EXERCISE MATERIAL:
Lemma lookup_snoc_cases (l : list FieldSpec) (x : FieldSpec) i f :
  (l ++ [x]) !! i = Some f →
  (l !! i = Some f ∧ (i < length l)%nat) ∨ (i = length l ∧ f = x).
Proof.
  intros Hi. apply lookup_app_Some in Hi as [Hi | [Hge Hi]].
  - left. split; [done|]. by eapply lookup_lt_Some.
  - right. apply list_lookup_singleton_Some in Hi as [Hz <-]. split; [lia | done].
Qed.

(** X12.  Adding fields keeps the names of the schema distinct (case
    disregarded), whether the call succeeds or fails. *)
Theorem add_fields_names_distinct (sp : IndexSpec) (ac : ArgsCursor)
    (status : QueryError) (isNew : bool) :
  (numFields sp ≤ length (fields sp))%nat →
  names_distinct (schema sp) →
  ∃ rc sp' ac' status',
    IndexSpec_AddFieldsInternal sp ac status isNew = Some (rc, sp', ac', status')
    ∧ names_distinct (schema sp').
Proof.
  intros Hwf Hinv.
  apply (IndexSpec_AddFieldsInternal_invariant (λ l _, names_distinct l)); try done.
  clear. intros l fl sp f fl' <- Hwf Hinv _ _ Hfind _ _ i j a b Hi Hj Heq.
  apply lookup_snoc_cases in Hi as [[Hi Hlti] | [-> ->]];
    apply lookup_snoc_cases in Hj as [[Hj Hltj] | [-> ->]].
  - by eapply Hinv.
  - apply list_elem_of_lookup_2 in Hi.
    by rewrite (IndexSpec_GetField_None_distinct sp _ a Hfind Hi) in Heq.
  - apply list_elem_of_lookup_2 in Hj. rewrite strcaseeq_sym in Heq.
    by rewrite (IndexSpec_GetField_None_distinct sp _ b Hfind Hj) in Heq.
  - done.
Qed.

(** X13.  Adding fields keeps every field's recorded index equal to its
    position in the schema, whether the call succeeds or fails. *)
Theorem add_fields_positions (sp : IndexSpec) (ac : ArgsCursor)
    (status : QueryError) (isNew : bool) :
  (numFields sp ≤ length (fields sp))%nat →
  positions_ok (schema sp) →
  ∃ rc sp' ac' status',
    IndexSpec_AddFieldsInternal sp ac status isNew = Some (rc, sp', ac', status')
    ∧ positions_ok (schema sp').
Proof.
  intros Hwf Hinv.
  apply (IndexSpec_AddFieldsInternal_invariant (λ l _, positions_ok l)); try done.
  clear. intros l fl sp f fl' _ _ Hinv _ Hidx _ _ _ i a Hi.
  apply lookup_snoc_cases in Hi as [[Hi Hlti] | [-> ->]]; [by apply Hinv | done].
Qed.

WORK ORDER:
Repeat the whole listing exactly, line for line.

RESULT OF THE EXERCISE:
Lemma lookup_snoc_cases (l : list FieldSpec) (x : FieldSpec) i f :
  (l ++ [x]) !! i = Some f →
  (l !! i = Some f ∧ (i < length l)%nat) ∨ (i = length l ∧ f = x).
Proof.
  intros Hi. apply lookup_app_Some in Hi as [Hi | [Hge Hi]].
  - left. split; [done|]. by eapply lookup_lt_Some.
  - right. apply list_lookup_singleton_Some in Hi as [Hz <-]. split; [lia | done].
Qed.

(** X12.  Adding fields keeps the names of the schema distinct (case
    disregarded), whether the call succeeds or fails. *)
Theorem add_fields_names_distinct (sp : IndexSpec) (ac : ArgsCursor)
    (status : QueryError) (isNew : bool) :
  (numFields sp ≤ length (fields sp))%nat →
  names_distinct (schema sp) →
  ∃ rc sp' ac' status',
    IndexSpec_AddFieldsInternal sp ac status isNew = Some (rc, sp', ac', status')
    ∧ names_distinct (schema sp').
Proof.
  intros Hwf Hinv.
  apply (IndexSpec_AddFieldsInternal_invariant (λ l _, names_distinct l)); try done.
  clear. intros l fl sp f fl' <- Hwf Hinv _ _ Hfind _ _ i j a b Hi Hj Heq.
  apply lookup_snoc_cases in Hi as [[Hi Hlti] | [-> ->]];
    apply lookup_snoc_cases in Hj as [[Hj Hltj] | [-> ->]].
  - by eapply Hinv.
  - apply list_elem_of_lookup_2 in Hi.
    by rewrite (IndexSpec_GetField_None_distinct sp _ a Hfind Hi) in Heq.
  - apply list_elem_of_lookup_2 in Hj. rewrite strcaseeq_sym in Heq.
    by rewrite (IndexSpec_GetField_None_distinct sp _ b Hfind Hj) in Heq.
  - done.
Qed.

(** X13.  Adding fields keeps every field's recorded index equal to its
    position in the schema, whether the call succeeds or fails. *)
Theorem add_fields_positions (sp : IndexSpec) (ac : ArgsCursor)
    (status : QueryError) (isNew : bool) :
  (numFields sp ≤ length (fields sp))%nat →
  positions_ok (schema sp) →
  ∃ rc sp' ac' status',
    IndexSpec_AddFieldsInternal sp ac status isNew = Some (rc, sp', ac', status')
    ∧ positions_ok (schema sp').
Proof.
  intros Hwf Hinv.
  apply (IndexSpec_AddFieldsInternal_invariant (λ l _, positions_ok l)); try done.
  clear. intros l fl sp f fl' _ _ Hinv _ Hidx _ _ _ i a Hi.
  apply lookup_snoc_cases in Hi as [[Hi Hlti] | [-> ->]]; [by apply Hinv | done].
Qed.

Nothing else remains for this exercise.